Every line in the data must be transcribed exactly.

:: Supplied records ::

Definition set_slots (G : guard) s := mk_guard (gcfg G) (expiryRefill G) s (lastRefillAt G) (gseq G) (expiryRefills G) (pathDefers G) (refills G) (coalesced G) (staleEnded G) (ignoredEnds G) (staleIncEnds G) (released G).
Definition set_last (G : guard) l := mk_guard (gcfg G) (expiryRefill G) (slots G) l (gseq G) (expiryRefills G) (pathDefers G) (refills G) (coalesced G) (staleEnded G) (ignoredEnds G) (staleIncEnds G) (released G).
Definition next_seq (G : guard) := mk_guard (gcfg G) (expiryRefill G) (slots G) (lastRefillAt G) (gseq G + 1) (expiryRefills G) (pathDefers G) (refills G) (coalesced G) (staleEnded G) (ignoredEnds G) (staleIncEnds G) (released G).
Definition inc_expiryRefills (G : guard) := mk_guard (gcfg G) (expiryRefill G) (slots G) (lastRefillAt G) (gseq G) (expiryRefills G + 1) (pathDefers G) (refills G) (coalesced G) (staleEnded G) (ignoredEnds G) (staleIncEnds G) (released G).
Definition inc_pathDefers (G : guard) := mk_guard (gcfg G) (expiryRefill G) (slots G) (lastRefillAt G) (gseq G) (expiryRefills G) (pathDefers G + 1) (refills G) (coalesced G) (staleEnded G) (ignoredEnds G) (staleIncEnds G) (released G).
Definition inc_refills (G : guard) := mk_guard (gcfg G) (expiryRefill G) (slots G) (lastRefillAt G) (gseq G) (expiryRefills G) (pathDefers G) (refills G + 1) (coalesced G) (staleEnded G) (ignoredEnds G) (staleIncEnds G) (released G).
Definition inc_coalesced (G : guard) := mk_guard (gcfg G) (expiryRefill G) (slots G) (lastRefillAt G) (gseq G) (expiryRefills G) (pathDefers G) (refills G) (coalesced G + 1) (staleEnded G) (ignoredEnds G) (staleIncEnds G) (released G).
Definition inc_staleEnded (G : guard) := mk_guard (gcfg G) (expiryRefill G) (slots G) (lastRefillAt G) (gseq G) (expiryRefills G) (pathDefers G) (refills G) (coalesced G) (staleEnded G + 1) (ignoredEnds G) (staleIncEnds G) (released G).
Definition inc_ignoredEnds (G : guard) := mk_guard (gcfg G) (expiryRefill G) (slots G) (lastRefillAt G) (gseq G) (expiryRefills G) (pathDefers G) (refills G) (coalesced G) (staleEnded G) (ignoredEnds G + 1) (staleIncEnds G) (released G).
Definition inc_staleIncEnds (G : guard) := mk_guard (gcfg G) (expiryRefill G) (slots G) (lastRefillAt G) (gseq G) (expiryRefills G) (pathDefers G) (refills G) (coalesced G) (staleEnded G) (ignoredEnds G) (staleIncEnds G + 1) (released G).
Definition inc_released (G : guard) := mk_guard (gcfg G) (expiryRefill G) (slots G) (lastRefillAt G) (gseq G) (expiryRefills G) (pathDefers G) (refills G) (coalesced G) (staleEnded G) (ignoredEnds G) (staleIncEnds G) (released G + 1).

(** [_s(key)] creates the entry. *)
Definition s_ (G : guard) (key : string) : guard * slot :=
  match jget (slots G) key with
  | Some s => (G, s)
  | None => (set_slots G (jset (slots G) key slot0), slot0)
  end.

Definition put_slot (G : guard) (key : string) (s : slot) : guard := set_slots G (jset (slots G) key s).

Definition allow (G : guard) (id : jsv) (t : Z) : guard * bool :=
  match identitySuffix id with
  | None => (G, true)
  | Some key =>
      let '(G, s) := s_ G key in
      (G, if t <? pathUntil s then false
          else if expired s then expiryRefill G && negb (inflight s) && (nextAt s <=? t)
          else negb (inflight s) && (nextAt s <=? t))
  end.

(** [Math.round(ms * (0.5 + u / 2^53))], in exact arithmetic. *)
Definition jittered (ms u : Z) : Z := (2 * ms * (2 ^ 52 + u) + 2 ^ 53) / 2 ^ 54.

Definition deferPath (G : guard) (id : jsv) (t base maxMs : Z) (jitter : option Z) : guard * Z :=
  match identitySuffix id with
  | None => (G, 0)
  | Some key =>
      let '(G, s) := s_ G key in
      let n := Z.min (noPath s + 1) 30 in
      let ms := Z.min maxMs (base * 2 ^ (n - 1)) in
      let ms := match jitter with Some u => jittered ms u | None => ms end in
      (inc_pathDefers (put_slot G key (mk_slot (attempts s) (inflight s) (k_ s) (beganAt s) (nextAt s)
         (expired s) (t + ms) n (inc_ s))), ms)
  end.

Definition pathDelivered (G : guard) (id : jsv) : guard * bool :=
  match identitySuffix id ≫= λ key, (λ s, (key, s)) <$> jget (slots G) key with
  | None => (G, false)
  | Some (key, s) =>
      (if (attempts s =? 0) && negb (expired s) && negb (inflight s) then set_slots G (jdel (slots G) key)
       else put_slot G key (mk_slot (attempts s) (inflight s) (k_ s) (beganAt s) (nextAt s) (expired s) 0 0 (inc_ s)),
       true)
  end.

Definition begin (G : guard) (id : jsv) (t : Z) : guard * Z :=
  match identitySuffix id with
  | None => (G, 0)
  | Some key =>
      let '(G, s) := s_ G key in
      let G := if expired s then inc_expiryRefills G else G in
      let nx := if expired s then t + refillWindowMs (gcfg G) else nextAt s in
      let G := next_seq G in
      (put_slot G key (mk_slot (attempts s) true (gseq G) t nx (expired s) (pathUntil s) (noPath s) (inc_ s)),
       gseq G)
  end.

:::

Your solution -
Definition set_slots (G : guard) s := mk_guard (gcfg G) (expiryRefill G) s (lastRefillAt G) (gseq G) (expiryRefills G) (pathDefers G) (refills G) (coalesced G) (staleEnded G) (ignoredEnds G) (staleIncEnds G) (released G).
Definition set_last (G : guard) l := mk_guard (gcfg G) (expiryRefill G) (slots G) l (gseq G) (expiryRefills G) (pathDefers G) (refills G) (coalesced G) (staleEnded G) (ignoredEnds G) (staleIncEnds G) (released G).
Definition next_seq (G : guard) := mk_guard (gcfg G) (expiryRefill G) (slots G) (lastRefillAt G) (gseq G + 1) (expiryRefills G) (pathDefers G) (refills G) (coalesced G) (staleEnded G) (ignoredEnds G) (staleIncEnds G) (released G).
Definition inc_expiryRefills (G : guard) := mk_guard (gcfg G) (expiryRefill G) (slots G) (lastRefillAt G) (gseq G) (expiryRefills G + 1) (pathDefers G) (refills G) (coalesced G) (staleEnded G) (ignoredEnds G) (staleIncEnds G) (released G).
Definition inc_pathDefers (G : guard) := mk_guard (gcfg G) (expiryRefill G) (slots G) (lastRefillAt G) (gseq G) (expiryRefills G) (pathDefers G + 1) (refills G) (coalesced G) (staleEnded G) (ignoredEnds G) (staleIncEnds G) (released G).
Definition inc_refills (G : guard) := mk_guard (gcfg G) (expiryRefill G) (slots G) (lastRefillAt G) (gseq G) (expiryRefills G) (pathDefers G) (refills G + 1) (coalesced G) (staleEnded G) (ignoredEnds G) (staleIncEnds G) (released G).
Definition inc_coalesced (G : guard) := mk_guard (gcfg G) (expiryRefill G) (slots G) (lastRefillAt G) (gseq G) (expiryRefills G) (pathDefers G) (refills G) (coalesced G + 1) (staleEnded G) (ignoredEnds G) (staleIncEnds G) (released G).
Definition inc_staleEnded (G : guard) := mk_guard (gcfg G) (expiryRefill G) (slots G) (lastRefillAt G) (gseq G) (expiryRefills G) (pathDefers G) (refills G) (coalesced G) (staleEnded G + 1) (ignoredEnds G) (staleIncEnds G) (released G).
Definition inc_ignoredEnds (G : guard) := mk_guard (gcfg G) (expiryRefill G) (slots G) (lastRefillAt G) (gseq G) (expiryRefills G) (pathDefers G) (refills G) (coalesced G) (staleEnded G) (ignoredEnds G + 1) (staleIncEnds G) (released G).
Definition inc_staleIncEnds (G : guard) := mk_guard (gcfg G) (expiryRefill G) (slots G) (lastRefillAt G) (gseq G) (expiryRefills G) (pathDefers G) (refills G) (coalesced G) (staleEnded G) (ignoredEnds G) (staleIncEnds G + 1) (released G).
Definition inc_released (G : guard) := mk_guard (gcfg G) (expiryRefill G) (slots G) (lastRefillAt G) (gseq G) (expiryRefills G) (pathDefers G) (refills G) (coalesced G) (staleEnded G) (ignoredEnds G) (staleIncEnds G) (released G + 1).

(** [_s(key)] creates the entry. *)
Definition s_ (G : guard) (key : string) : guard * slot :=
  match jget (slots G) key with
  | Some s => (G, s)
  | None => (set_slots G (jset (slots G) key slot0), slot0)
  end.

Definition put_slot (G : guard) (key : string) (s : slot) : guard := set_slots G (jset (slots G) key s).

Definition allow (G : guard) (id : jsv) (t : Z) : guard * bool :=
  match identitySuffix id with
  | None => (G, true)
  | Some key =>
      let '(G, s) := s_ G key in
      (G, if t <? pathUntil s then false
          else if expired s then expiryRefill G && negb (inflight s) && (nextAt s <=? t)
          else negb (inflight s) && (nextAt s <=? t))
  end.

(** [Math.round(ms * (0.5 + u / 2^53))], in exact arithmetic. *)
Definition jittered (ms u : Z) : Z := (2 * ms * (2 ^ 52 + u) + 2 ^ 53) / 2 ^ 54.

Definition deferPath (G : guard) (id : jsv) (t base maxMs : Z) (jitter : option Z) : guard * Z :=
  match identitySuffix id with
  | None => (G, 0)
  | Some key =>
      let '(G, s) := s_ G key in
      let n := Z.min (noPath s + 1) 30 in
      let ms := Z.min maxMs (base * 2 ^ (n - 1)) in
      let ms := match jitter with Some u => jittered ms u | None => ms end in
      (inc_pathDefers (put_slot G key (mk_slot (attempts s) (inflight s) (k_ s) (beganAt s) (nextAt s)
         (expired s) (t + ms) n (inc_ s))), ms)
  end.

Definition pathDelivered (G : guard) (id : jsv) : guard * bool :=
  match identitySuffix id ≫= λ key, (λ s, (key, s)) <$> jget (slots G) key with
  | None => (G, false)
  | Some (key, s) =>
      (if (attempts s =? 0) && negb (expired s) && negb (inflight s) then set_slots G (jdel (slots G) key)
       else put_slot G key (mk_slot (attempts s) (inflight s) (k_ s) (beganAt s) (nextAt s) (expired s) 0 0 (inc_ s)),
       true)
  end.

Definition begin (G : guard) (id : jsv) (t : Z) : guard * Z :=
  match identitySuffix id with
  | None => (G, 0)
  | Some key =>
      let '(G, s) := s_ G key in
      let G := if expired s then inc_expiryRefills G else G in
      let nx := if expired s then t + refillWindowMs (gcfg G) else nextAt s in
      let G := next_seq G in
      (put_slot G key (mk_slot (attempts s) true (gseq G) t nx (expired s) (pathUntil s) (noPath s) (inc_ s)),
       gseq G)
  end.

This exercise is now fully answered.